Let me tell you what it brought to my life instead:
–hope that there are people out there that GET me and know what STIMULATES my brain. That people can still access “deep” and are unafraid of “deep”; that I can connect with another human being on a level beyond the superficial.
–insight on the relationship I was in at the time. I was in my rental car in Nanaimo, getting ready to drive to Tofino, where I had rented a tiny house cabin for the week, when my boyfriend of a few weeks texted me. “I love you,” it read. I froze and drove away without responding back. The words hit me like a brick … and I was 1000 km away…
–creativity. Engaging conversation and colourful writing bring me to life. I spent one of the best weeks of my life, completely alone on the island, and yet, I felt whole and full of hope for the future, inspiration and creativity. And I mean, come on, the dude’s got some pretty vivid imagination!
–urgency. It made me realize how absurd it is to be weighed down by things we don’t enjoy in life. Live your life now, life is so short, don’t waste it.
“Maybe we’ve done this before, fell in love half a century ago when the world was one long driveway & we lived in a spindly tree’d neighbourhood in a small house where you curled into me naked on L-shaped sofas under a thousand throw blankets listening to nothing but the refrigerator & crickets doing calm little prayers outside, kissing each other & moving your hips in tiny little circles as you press your ass against me”
“Mmm…kissing. Kissing’s always good. I laughed at the precision of ‘L-shaped’ sofas. Haha, you’re great.”
“Yes, eating avocados & wearing heavy cottons in the kitchen & making out & saying drunk things to each other, smiling”
“You win at the smiling. I’m smiling right now.”
“I get swept away thinking about other stories we’ve lived, none of it seems long enough, I think maybe people that fall in love deeply enough bury time capsules in each other’s hearts”
“I believe it. Nothing else really makes sense and this does. Crazy how things go…”
“Love is such a wildly possessing thing & it’s odd & beautiful & stirs so deep in us & it’s crushing & intensely felt & deeply spiritual. When you roll deep on every level with someone, it starts to reframe everything you look at. Yes, Crazy”

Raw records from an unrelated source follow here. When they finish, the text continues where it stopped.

Lemma finish_running_stage_round sid s c g acc g' acc' :
  stages g !! sid = Some (RunningS s) → acc_inv strict g acc →
  sid ∉ Acc.successful_stages acc →
  Acc.successful_stages (rc_acc c) = Acc.successful_stages acc →
  Acc.reset_running_stages (rc_acc c) = Acc.reset_running_stages acc →
  finish_running_stage sid c (g, acc) = (Ok tt, (g', acc')) →
  round sid g acc g' acc'.
Proof.
  intros Hx [Hsucc Hdis Hlate] Hnew HX HY. unfold finish_running_stage. cbn [fst].
  destruct (RunningStage.is_successful (rc_stage c)) as [b| |] eqn:Hb; [|done|done].
  set (final := b && _).
  pose proof (update_stage_output_links_same sid final (rc_locations c)
    (RunningStage.output_links (rc_stage c))
    (put_stage sid (RunningS (rc_stage c)) g)) as [Hr Hu].
  destruct (update_stage_output_links _ _ _ _ _) as [[res| |] g2]; [|done|done].
  intros [= <- <-]. simpl in Hr, Hu.
  assert (no_new_unresolved g (put_stage sid (RunningS (rc_stage c)) g)) as Hput.
  { intros k u. simpl. intros [[_ ?]|[_ ?]]%lookup_insert_Some; [done|eauto]. }
  assert (∀ k, k ∈ Acc.successful_stages (if final then Acc.add_successful sid (rc_acc c)
                                         else rc_acc c) →
    k ∈ Acc.successful_stages acc ∨ (k = sid ∧ final = true)) as Hin.
  { intros k. destruct final; simpl; rewrite HX; set_solver. }
  assert (Acc.reset_running_stages (if final then Acc.add_successful sid (rc_acc c)
            else rc_acc c) = Acc.reset_running_stages acc) as HR by (by destruct final).
  split; [split| |by transitivity (put_stage sid (RunningS (rc_stage c)) g)]; simpl.
  - intros k [Hk|[-> Hf]]%Hin.
    + destruct (Hsucc k Hk) as (s' & Hs' & Hsu). exists s'. split; [|done].
      apply Hr; [by intros []|]. simpl. rewrite lookup_insert_ne; [done|]. set_solver.
    + apply andb_true_iff in Hf as [-> _]. exists (rc_stage c). split; [|done].
      apply Hr; [by intros []|]. simpl. by rewrite lookup_insert_eq.
  - intros k [Hk|[-> Hf]]%Hin; rewrite HR; [by apply Hdis|].
    apply andb_true_iff in Hf as [_ Hf%bool_decide_eq_true]. by rewrite <-HY.
  - intros Hst. by rewrite HR, Hlate.
  - intros k [?|[-> _]]%Hin; auto.
Qed.

Lemma update_one_stage_round kv g acc g' acc' :
  acc_inv strict g acc → kv.1 ∉ Acc.successful_stages acc →
  (strict = Strict → ∀ u, stages g !! kv.1 = Some (UnResolved u) →
     ∀ ts, ts ∈ kv.2 → is_fetch_failure ts = false) →
  update_one_stage now ex mtf msf cur kv (g, acc) = (Ok tt, (g', acc')) →
  round kv.1 g acc g' acc'.
Proof using All.
  destruct kv as [sid l]. intros Hinv Hnew Hnl. unfold update_one_stage. simpl in *.
  destruct (stages g !! sid) as [[u| |s| |]|] eqn:Hx; try done;
    try (intros [= <- <-]; by split; [|auto|]).
  - pose proof (unresolved_statuses_effect strict cur sid l (u, acc)) as (_ & Hk & Hl).
    destruct (mfor l (process_unresolved_status cur sid) (u, acc)) as [o [u' acc1]]. simpl in *. intros [= -> <- <-].
    destruct Hinv as [Hsucc Hdis Hlate].
    split; [split| |]; simpl.
    + intros k Hk'. destruct (Hk k Hk') as [Hk1 _]. destruct (Hsucc k Hk1) as (s & Hs & ?).
      exists s. split; [|done]. rewrite lookup_insert_ne; [done|]. congruence.
    + intros k Hk'. destruct (Hk k Hk') as [Hk1 Hn]. by apply Hn, Hdis.
    + intros Hst. rewrite Hl; [by apply Hlate|]. by apply (Hnl Hst u).
    + intros k Hk'. left. by apply Hk.
    + intros k u2. simpl. intros [[<- _]|[_ ?]]%lookup_insert_Some; eauto.
  - pose proof (running_statuses_acc (job_id g) sid l (mkRunningCtx s acc [])) as [HX HY].
    simpl in HX, HY. destruct (mfor l (process_running_status _ _ _ _ _ _) _) as [[[]| |] c]; [|done|done]. simpl in HX, HY.
    by apply (finish_running_stage_round sid s).
Qed.
End one_stage.

(** *** The loop *)

(** The statuses of a stage, in the order in which they were reported. *)
Lemma classify_lookup (l : list TaskStatus.t) sid :
  default [] (classify l !! sid) = filter (λ ts, TaskStatus.stage_id ts = sid) l.
Proof.
  unfold classify. induction l as [|ts l IH] using rev_ind; [done|].
  rewrite foldl_app, filter_app. simpl.
  destruct (decide (TaskStatus.stage_id ts = sid)) as [<-|Hne].
  - rewrite lookup_insert_eq. simpl. rewrite filter_cons_True by done. by rewrite IH.
  - rewrite lookup_insert_ne by done. rewrite filter_cons_False by done.
    by rewrite IH, app_nil_r.
Qed.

“It’s actually my biggest life debate right now. I don’t know if I’ve been in love. Every relationship I’ve ever been in never felt mad and passionate….I feel like that’s how it should be but it’s always been practical and easy. I don’t want easy. I want real, intense and crazy…something that makes sense but none whatsoever at the same time. I’ve been with some great men, but somehow, there’s always been something missing…like my mind was elsewhere…keeps me awake at time, thinking there must be something wrong with me. There’s something bigger out there than relationships and ‘settling down’ and routine. Routine is men’s worst enemy. It lulls us to sleep. I crave the unknown. I’m rambling…I just got back from vacation from one of the most beautiful places in Canada and I’m already craving another adventure.”

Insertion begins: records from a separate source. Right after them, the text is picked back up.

(* ===== verification/LostExecutor.v ===== *)
(** * Losing an executor

    [reset_stages_on_lost_executor] repeats its passes until one of them resets
    nothing. Each pass that resets something lowers the number of input
    locations and of tasks that are on the executor, so the loop ends; when it
    ends, no stage that still has work to do depends on the executor. *)

From S2P Require Import Prelude Errors Types Stage StageFacts StageSteps Graph GraphSteps.
Import StaticExecutionGraph(stages).

(** ** Sums over maps *)
Section msum.
Context {A : Type} (f : A → nat).
Implicit Types (m : gmap nat A).

Definition msum m : nat := map_fold (λ _ x n, f x + n) 0 m.

Lemma msum_empty : msum ∅ = 0.
Proof. apply map_fold_empty. Qed.

Lemma msum_delete m k x : m !! k = Some x → msum m = f x + msum (delete k m).
Proof. intros Hx. unfold msum.
  apply (map_fold_delete_L (λ (_ : nat) x n, f x + n)); [intros; lia|done]. Qed.

Lemma msum_zero m : msum m = 0 ↔ ∀ k x, m !! k = Some x → f x = 0.
Proof.
  split.
  - intros Hm k x Hx. rewrite (msum_delete m k x Hx) in Hm. lia.
  - induction m as [|k x m Hk IH] using map_ind; intros Hall; [apply msum_empty|].
    rewrite (msum_delete _ k x) by apply lookup_insert_eq.
    rewrite delete_insert_id by done.
    rewrite (Hall k x) by apply lookup_insert_eq. rewrite IH; [done|].
    intros k' x' Hx'. apply (Hall k'). rewrite lookup_insert_ne; [done|]. by intros <-; congruence.
Qed.

Lemma msum_le m' m :
  (∀ k x', m' !! k = Some x' → ∃ x, m !! k = Some x ∧ f x' ≤ f x) → msum m' ≤ msum m.
Proof.
  revert m. induction m' as [|k x' m' Hk IH] using map_ind; intros m Hle.
  { rewrite msum_empty. lia. }
  destruct (Hle k x') as (x & Hx & Hf); [apply lookup_insert_eq|].
  rewrite (msum_delete _ k x') by apply lookup_insert_eq. rewrite (msum_delete m k x Hx).
  rewrite delete_insert_id by done. assert (msum m' ≤ msum (delete k m)); [|lia].
  apply IH. intros k2 x2 Hx2. assert (k ≠ k2) by (intros <-; congruence).
  destruct (Hle k2 x2) as (y & Hy & ?); [by rewrite lookup_insert_ne|].
  exists y. by rewrite lookup_delete_ne.
Qed.

Lemma msum_lt m' m k x x' :
  (∀ k x', m' !! k = Some x' → ∃ x, m !! k = Some x ∧ f x' ≤ f x) →
  m !! k = Some x → m' !! k = Some x' → f x' < f x → msum m' < msum m.
Proof.
  intros Hle Hx Hx' Hlt. rewrite (msum_delete m k x Hx), (msum_delete m' k x' Hx').
  assert (msum (delete k m') ≤ msum (delete k m)); [|lia].
  apply msum_le. intros k2 x2 [Hne Hx2]%lookup_delete_Some.
  destruct (Hle k2 x2 Hx2) as (y & Hy & ?). exists y. by rewrite lookup_delete_ne.
Qed.
End msum.

Section lost.
Context `{PlanOps} `{Payload} `{PrecisionOps} `{MapOrder}.
Abbreviation graph := StaticExecutionGraph.t.
Abbreviation G := (M BallistaError graph).
Implicit Types (g : graph) (x y : ExecutionStage) (e : string).

(** ** What depends on an executor *)

Definition output_weight e (o : StageOutput.t) : nat :=
  msum (λ locs : list PartitionLocation.t, length (filter (λ l, loc_executor l = e) locs))
    (StageOutput.partition_locations o).

Definition inputs_weight e (inputs : gmap nat StageOutput.t) : nat :=
  msum (output_weight e) inputs.

Definition tasks_weight e (infos : list TaskInfo.t) : nat :=
  length (filter (λ ti, RunningStage.on_executor e ti = true) infos).

(** The input locations and the tasks of a stage that are on [e]. *)
Definition stage_weight e x : nat :=
  match x with
  | UnResolved s => inputs_weight e (UnresolvedStage.inputs s)
  | Resolved s => inputs_weight e (ResolvedStage.inputs s)
  | RunningS s =>
      inputs_weight e (RunningStage.inputs s) + tasks_weight e (RunningStage.task_infos s)
  | SuccessfulS s =>
      inputs_weight e (SuccessfulStage.inputs s)
        + tasks_weight e (SuccessfulStage.task_infos s)
  | FailedS _ => 0
  end.

Definition graph_weight e g : nat := msum (stage_weight e) (stages g).

(** ** One pass over the stages *)

Lemma elem_of_concat_values {A} (m : gmap nat (list A)) (a : A) :
  a ∈ concat (map_to_list m).*2 ↔ ∃ k l, m !! k = Some l ∧ a ∈ l.
Proof.
  rewrite list_elem_of_In, in_concat. setoid_rewrite <-list_elem_of_In. split.
  - intros (l & ([k l'] & -> & Hin%elem_of_map_to_list)%list_elem_of_fmap & ?). eauto.
  - intros (k & l & Hl%elem_of_map_to_list & ?). exists l. split; [|done].
    apply list_elem_of_fmap. by exists (k, l).
Qed.

Lemma filter_length_pos {A} (P : A → Prop) `{∀ a, Decision (P a)} (l : list A) :
  0 < length (filter P l) ↔ ∃ a, a ∈ l ∧ P a.
Proof.
  split.
  - destruct (filter P l) as [|a l'] eqn:Hf; simpl; [lia|]. intros _. exists a.
    assert (a ∈ filter P l) as [? ?]%list_elem_of_filter by (rewrite Hf; left). done.
  - intros (a & Ha & HP). assert (a ∈ filter P l) as Hin by (by apply list_elem_of_filter).
    destruct (filter P l); simpl; [by apply elem_of_nil in Hin|lia].
Qed.

Lemma has_executor_spec e o :
  has_executor e o = true ↔
  ∃ k locs l, StageOutput.partition_locations o !! k = Some locs ∧ l ∈ locs ∧
              loc_executor l = e.
Proof.
  unfold has_executor. rewrite existsb_exists. setoid_rewrite <-list_elem_of_In. split.
  - intros (l & (k & locs & Hk & Hl)%elem_of_concat_values & He%bool_decide_eq_true). eauto 7.
  - intros (k & locs & l & Hk & Hl & He). exists l. rewrite elem_of_concat_values.
    split; [eauto|]. by apply bool_decide_eq_true.
Qed.

Lemma has_executor_weight e o : has_executor e o = true ↔ output_weight e o ≠ 0.
Proof.
  unfold output_weight. rewrite msum_zero. split.
  - intros (k & locs & l & Hk & Hl & He)%has_executor_spec Hall. specialize (Hall k locs Hk).
    assert (0 < length (filter (λ l, loc_executor l = e) locs)); [|lia].
    apply filter_length_pos. eauto.
  - intros Hn. destruct (has_executor e o) eqn:Hh; [done|]. destruct Hn. intros k locs Hk.
    destruct (decide (length (filter (λ l, loc_executor l = e) locs) = 0)) as [|Hne]; [done|].
    assert (0 < length (filter (λ l, loc_executor l = e) locs)) as Hpos by lia.
    apply filter_length_pos in Hpos as (l & Hl & He).
    cut (has_executor e o = true); [congruence|]. apply has_executor_spec. eauto 7.
Qed.

Lemma clean_output_weight e o : output_weight e (clean_output e o) = 0.
Proof.
  unfold clean_output. destruct (has_executor e o) eqn:Hh.
  - apply msum_zero. intros k locs. simpl. rewrite lookup_fmap.
    destruct (StageOutput.partition_locations o !! k) as [ls|]; simpl; [|done].
    intros [= <-]. unfold StageOutput.retain_not.
    destruct (length (filter (λ l, loc_executor l = e) _)) eqn:Hlen; [done|].
    assert (0 < length (filter (λ l, loc_executor l = e)
      (filter (λ l, loc_executor l ≠ e) ls))) as Hpos by (rewrite Hlen; lia).
    apply filter_length_pos in Hpos as (l & [? ?]%list_elem_of_filter & ?). done.
  - destruct (decide (output_weight e o = 0)) as [|Hn]; [done|].
    apply has_executor_weight in Hn. congruence.
Qed.

Lemma clean_inputs_weight e inputs : inputs_weight e (clean_inputs e inputs) = 0.
Proof.
  apply msum_zero. intros k o. unfold clean_inputs. rewrite lookup_fmap.
  destruct (inputs !! k) as [o'|]; simpl; [|done]. intros [= <-]. apply clean_output_weight.
Qed.

Lemma matched_inputs_weight e inputs :
  matched_inputs e inputs ≠ ∅ → 0 < inputs_weight e inputs.
Proof.
  intros Hm. apply set_choose_L in Hm as [k Hk]. unfold matched_inputs in Hk.
  apply elem_of_dom in Hk as [o Ho]. apply map_lookup_filter_Some in Ho as [Ho Hh].
  simpl in Hh. apply has_executor_weight in Hh. unfold inputs_weight.
  rewrite (msum_delete _ _ _ _ Ho). lia.
Qed.

Lemma lose_tasks_weight e (infos : list TaskInfo.t) :
  tasks_weight e (RunningStage.lose_one e <$> infos) = 0.
Proof.
  unfold tasks_weight. destruct (length (filter _ _)) eqn:Hlen; [done|].
  assert (0 < length (filter (λ ti, RunningStage.on_executor e ti = true)
    (RunningStage.lose_one e <$> infos))) as Hpos by (rewrite Hlen; lia).
  apply filter_length_pos in Hpos as (ti & (tj & -> & _)%list_elem_of_fmap & Hon).
  revert Hon. unfold RunningStage.lose_one.
  destruct (RunningStage.on_executor e tj) eqn:?; [done|congruence].
Qed.

Lemma reset_count e (s : RunningStage.t) :
  (RunningStage.reset_tasks e s).1 = tasks_weight e (RunningStage.task_infos s).
Proof.
  simpl. unfold RunningStage.reset_task_ids, tasks_weight.
  generalize (RunningStage.task_infos s). intros l.
  enough (∀ k, length (omap (λ p : nat * TaskInfo.t,
      if RunningStage.on_executor e p.2 then Some p.1 else None)
      (imap (λ i ti, (k + i, ti)) l))
    = length (filter (λ ti, RunningStage.on_executor e ti = true) l)) as Hk by apply (Hk 0).
  induction l as [|ti l IH]; intros k; [done|]. rewrite imap_cons. simpl.
  rewrite filter_cons. specialize (IH (S k)).
  rewrite (imap_ext _ (λ i ti, (S k + i, ti))).
  2:{ intros. simpl. f_equal. lia. }
  destruct (RunningStage.on_executor e ti); simpl; [f_equal|]; exact IH.
Qed.

Definition is_open x : bool :=
  match x with UnResolved _ | Resolved _ | RunningS _ => true | _ => false end.

Lemma reset_open_zero e x : is_open x = true → stage_weight e (reset_open_stage e x) = 0.
Proof.
  destruct x; simpl; try done; intros _; rewrite clean_inputs_weight; [done..|].
  apply lose_tasks_weight.
Qed.

Lemma reset_open_closed e x : is_open x = false → reset_open_stage e x = x.
Proof. by destruct x. Qed.

Lemma reset_open_is_open e x : is_open (reset_open_stage e x) = is_open x.
Proof. by destruct x. Qed.

Lemma reset_one_weight e (infos : list TaskInfo.t) :
  tasks_weight e (SuccessfulStage.reset_one e <$> infos)
    + length (filter (λ ti, SuccessfulStage.reset_hit e ti = true) infos)
  = tasks_weight e infos.
Proof.
  unfold tasks_weight. induction infos as [|ti infos IH]; [done|].
  assert (RunningStage.on_executor e (SuccessfulStage.reset_one e ti)
    = RunningStage.on_executor e ti && negb (SuccessfulStage.reset_hit e ti)) as Hone.
  { unfold SuccessfulStage.reset_one, SuccessfulStage.reset_hit, RunningStage.on_executor.
    destruct (TaskInfo.task_status ti) as [?|?|st] eqn:Hst; simpl.
    - by rewrite Hst, andb_true_r.
    - by rewrite Hst.
    - case_bool_decide; simpl; [done|]. rewrite Hst. by rewrite bool_decide_false. }
  assert (SuccessfulStage.reset_hit e ti = true → RunningStage.on_executor e ti = true).
  { unfold SuccessfulStage.reset_hit, RunningStage.on_executor.
    by destruct (TaskInfo.task_status ti). }
  rewrite fmap_cons, !filter_cons.
  repeat case_decide; simpl in *; try lia;
    destruct (SuccessfulStage.reset_hit e ti), (RunningStage.on_executor e ti);
    simpl in *; intuition congruence.
Qed.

“You’re not rambling & nothing’s wrong with you. You’re looking for something deeper. Some people call the wild out of us. People with stars & wandering & fire brimming in their eyes. People who realize how little time we have & so we might as well makes a mess of it.

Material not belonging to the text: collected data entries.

(** ** One status *)

(** The report of the end of a task, other than by a fetch failure. *)
Definition ended ts : bool :=
  match TaskStatus.status ts with
  | Some (Successful _) => true
  | Some (Failed f) =>
      match failed_reason f with
      | Some (FR_FetchPartitionError _ _ _) => false
      | _ => true
      end
  | _ => false
  end.

(** The status is about a task of the stage that runs on [e]. *)
Definition reports_end e s ts : Prop :=
  RunningStage.stage_attempt_num s ≤ TaskStatus.stage_attempt_num ts ∧ ended ts = true ∧
  ∃ ti, RunningStage.task_infos s !! TaskStatus.task_id ts = Some ti ∧
        TaskInfo.task_status ti = Running e.

(** The vcores of the task that a status is about. *)
Definition vcores_in s ts : N :=
  from_option TaskInfo.vcores_consumed 0%N
    (RunningStage.task_infos s !! TaskStatus.task_id ts).

(** A task whose last status is not [Running] holds nothing. *)
Definition at_rest (i : nat) (infos : list TaskInfo.t) : Prop :=
  ∃ ti, infos !! i = Some ti ∧ ∀ e, hold e ti = 0%N.

(** The task [i] came to rest, and everything else is held as before. *)
Definition releases (i : nat) (infos infos' : list TaskInfo.t) : Prop :=
  at_rest i infos' ∧
  ∀ e, (infos_held e infos' + from_option (hold e) 0 (infos !! i))%N = infos_held e infos.

Lemma releases_insert i infos ti ti' :
  infos !! i = Some ti → (∀ e, hold e ti' = 0%N) → releases i infos (<[i := ti']> infos).
Proof.
  intros Hi Hz. split.
  - exists ti'. split; [|done]. apply list_lookup_insert_eq. by eapply lookup_lt_Some.
  - intros e. rewrite Hi. simpl. unfold infos_held.
    pose proof (lsum_insert (hold e) infos i ti ti' Hi) as Hl. rewrite Hz in Hl. lia.
Qed.

Lemma releases_again i infos infos' ti' :
  releases i infos infos' → (∀ e, hold e ti' = 0%N) → releases i infos (<[i := ti']> infos').
Proof.
  intros [(ti & Hi & Hti) Hr] Hz. split.
  - exists ti'. split; [|done]. apply list_lookup_insert_eq. by eapply lookup_lt_Some.
  - intros e. rewrite <-(Hr e). unfold infos_held.
    pose proof (lsum_insert (hold e) infos' i ti ti' Hi) as Hl. rewrite Hz, Hti in Hl. lia.
Qed.

Section status.
Context (now : N) (job : JobId) (ex : ExecutorMetadata.t) (mtf msf sid : nat).

Definition rc_infos (c : running_ctx) : list TaskInfo.t := RunningStage.task_infos (rc_stage c).

Lemma reset_task_info_releases i infos :
  preserves (λ c, releases i infos (rc_infos c)) (on_stage (RunningStage.reset_task_info i)).
Proof.
  intros c Hc. unfold on_stage, RunningStage.reset_task_info, rc_infos in *.
  destruct (RunningStage.task_infos (rc_stage c) !! i) as [ti|]; simpl; [|done].
  by apply releases_again.
Qed.

Lemma handle_failed_releases i att f infos :
  (∀ e a b, failed_reason f ≠ Some (FR_FetchPartitionError e a b)) →
  preserves (λ c, releases i infos (rc_infos c)) (handle_failed mtf msf sid i att f).
Proof.
  intros Hf. assert (∀ h, preserves (λ c, releases i infos (rc_infos c)) (on_acc h)) as Hacc.
  { by intros h c. }
  unfold handle_failed. destruct (failed_reason f) as [[|e a b| | | |]|];
    try apply Hacc; try (by edestruct Hf).
  all: unfold handle_other_failure; case_match;
    [|case_match; [apply reset_task_info_releases|apply preserves_ret]];
    (apply preserves_then; [by intros c'|]); intros n;
    (case_match; [apply reset_task_info_releases|]);
    (apply preserves_then; [apply preserves_get|]); intros c'; apply Hacc.
Qed.

Lemma handle_successful_infos i ms st infos :
  preserves (λ c, rc_infos c = infos) (handle_successful job ex sid i ms st).
Proof.
  unfold handle_successful. apply preserves_then.
  - intros c Hc. unfold on_stage, RunningStage.update_task_metrics, rc_infos in *.
    repeat case_match; simplify_eq/=; done.
  - intros _. apply preserves_modify. intros c Hc.
    unfold rc_infos, RunningStage.append_runtime_stats_reports in *. simpl. by case_match.
Qed.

A man should look at you like you’re lighting brimming in him, like a saliva oasis in the corner of your bedroom at night, tips of your eyelashes, tongues, wishing there were stars on your ceiling and your eyes are little curly seahorses lit up & swimming at me. I mean, you could go to dinner somewhere & sit & smile across the table at someone & make clever conversation & probably manage to have a really good time. But there’s so much more to be discovered & felt in someone else than a gorgeous smile & clever words. You could sit at the same table with me and feel neon layers of music pour over you & stare at me like we’re dancing and chewing on glow sticks at the bottom of your soul together and our hands and eyes are having affairs and our toothbrushes are at home undressing each other on porcelain squares and you can feel my atoms coming at you across the room”
“It’s true. There’s little time. We don’t have forever. Being aware of that is freeing…like there is no other way than live your life YOUR way. People are so caught up in societal norms, what is wrong from what is right.